WHAT THE TASK REQUIRES: This exercise asks for a copy of each line in the records below with the word "Hway" in it.

EXTRACTED DATA:
################

Lemma floor_tic_run self s f sec w : thing_at self (gm w) = Some (TFloor f) -> FloorMove.sector f = Z.of_nat s ->
  sectors (gm w) !! s = Some sec -> floor_valid f sec -> floor_tic self s f sec w (T_MoveFloor self w).
Proof.
  intros Hat Hs Hsec [Hd Hway Hsp Hfl Hde]. unfold T_MoveFloor. rewrite (get_floor_at self f) by done. cbn [obind]. rewrite Hs.
  destruct (moved_mover self (TFloor f) s sec (FloorMove.speed f) (FloorMove.floordestheight f) (FloorMove.crush f) false (FloorMove.direction f) w)
    as (res & h & w1 & E & Hat1 & Es1 & _ & _ & Fr1 & Hst & Hb & Hfree);
    [done|done|done|done|lia|cbn [plane]; unfold INT_MIN, INT_MAX in *; destruct Hd as [Hd|Hd]; rewrite Hd in *; in_range|].
  cbn [plane set_plane of_bool] in *. specialize (Hb Hway). destruct Hb as [Hb1 Hb2]. rewrite E. cbn [obind].
  rewrite (get_floor_at self f) by done. cbn [obind]. set (w2 := if negb _ then _ else w1).
  assert (Ew : gm w2 = gm w1) by (unfold w2; by destruct (negb _)). clearbody w2.
  assert (Fr2 : frame self s w w2) by (by eapply frame_game).
  set (sec1 := sec <| Sector.floorheight := h |>) in *.
  assert (Hv1 : floor_valid f sec1).
  { split; cbn; try done. unfold INT_MIN, INT_MAX in *. destruct Hd as [Hd|Hd]; rewrite Hd in *; lia. }
  assert (Hfree' : unobstructed -> res = ok /\ floor_left f sec1 < floor_left f sec \/ res = pastdest /\ h = FloorMove.floordestheight f).
  { intros Hu. specialize (Hfree Hu). destruct (0 <? _) eqn:Ep; breflect; [by right|]. left. destruct Hfree as [-> ->].
    split; [done|]. unfold floor_left. cbn. destruct Hd as [Hd|Hd]; rewrite Hd in *; lia. }
  destruct res; [exists w2, f, sec1, h; rewrite Ew; split_and!; try done; [by left|];
    intros Hu; destruct (Hfree' Hu) as [[? ?]|[? _]]; [by left|done]..|].
  assert (Hsec2 : sectors (gm w2) !! s = Some sec1) by (rewrite Ew, Es1; by rewrite list_lookup_insert_eq by (by eapply lookup_lt_Some)).
  rewrite Hs, (specialdata_run s sec1) by done. cbn [obind]. set (w3 := set_sector _ _ w2).
  assert (Fr3 : frame self s w w3) by (etransitivity; [exact Fr2|by eapply frame_set_sector]).
  assert (Hsec3 : sectors (gm w3) !! s = Some (sec1 <| Sector.specialdata := 0 |>)) by (by eapply set_sector_at).
  set (sec4 := if changes f then change_floor f (sec1 <| Sector.specialdata := 0 |>) else sec1 <| Sector.specialdata := 0 |>).
  assert (E4 : exists w4, (if changes f then upd_sector (Z.of_nat s) (change_floor f) w3 else Ret w3) = Ret w4 /\ frame self s w w4 /\
    thinkers (gm w4) = thinkers (gm w1) /\ sectors (gm w4) = <[s := sec4]> (sectors (gm w))).
  { unfold sec4. destruct (changes f).
    - rewrite (upd_sector_run s (sec1 <| Sector.specialdata := 0 |>)) by done. eexists. split; [reflexivity|]. split_and!.
      + etransitivity; [exact Fr3|by eapply frame_set_sector].
      + cbn. by rewrite Ew.
      + cbn. rewrite Nat2Z.id, Ew, Es1, !list_insert_insert_eq. done.
    - exists w3. split_and!; try done; cbn; [by rewrite Ew|]. rewrite Nat2Z.id, Ew, Es1. apply list_insert_insert_eq. }
  destruct E4 as (w4 & E4 & Fr4 & Et4 & Es4). change (_ && _ || _ && _) with (changes f). rewrite E4. cbn [obind].
  assert (Hat4 : thing_at self (gm w4) = Some (TFloor f)) by (unfold thing_at; by rewrite Et4).
  rewrite (remove_run self (TFloor f)) by done. cbn [obind].
  eexists _, (f <| FloorMove.thinker ::= (fun t => t <| Thinker.function := removed |>) |>), sec4, h. split; [reflexivity|].
  assert (Hg : floor_gone f (f <| FloorMove.thinker ::= (fun t => t <| Thinker.function := removed |>) |>) sec h sec4) by done.
  split_and!; [| |etransitivity; [exact Fr4|eapply (frame_game _ _ _ (w4 <| gm ::= put_thing self _ |>)); [reflexivity|by apply frame_put]]|done|done|by right|].
  - cbn [gm update floor_sound S_StartSound]. by eapply thing_at_put_same.
  - exact Es4.
  - intros Hu. right. split; [done|]. by destruct (Hfree' Hu) as [[? _]|[_ ?]].
Qed.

################

PROBLEM SOLUTION:
  intros Hat Hs Hsec [Hd Hway Hsp Hfl Hde]. unfold T_MoveFloor. rewrite (get_floor_at self f) by done. cbn [obind]. rewrite Hs.
  cbn [plane set_plane of_bool] in *. specialize (Hb Hway). destruct Hb as [Hb1 Hb2]. rewrite E. cbn [obind].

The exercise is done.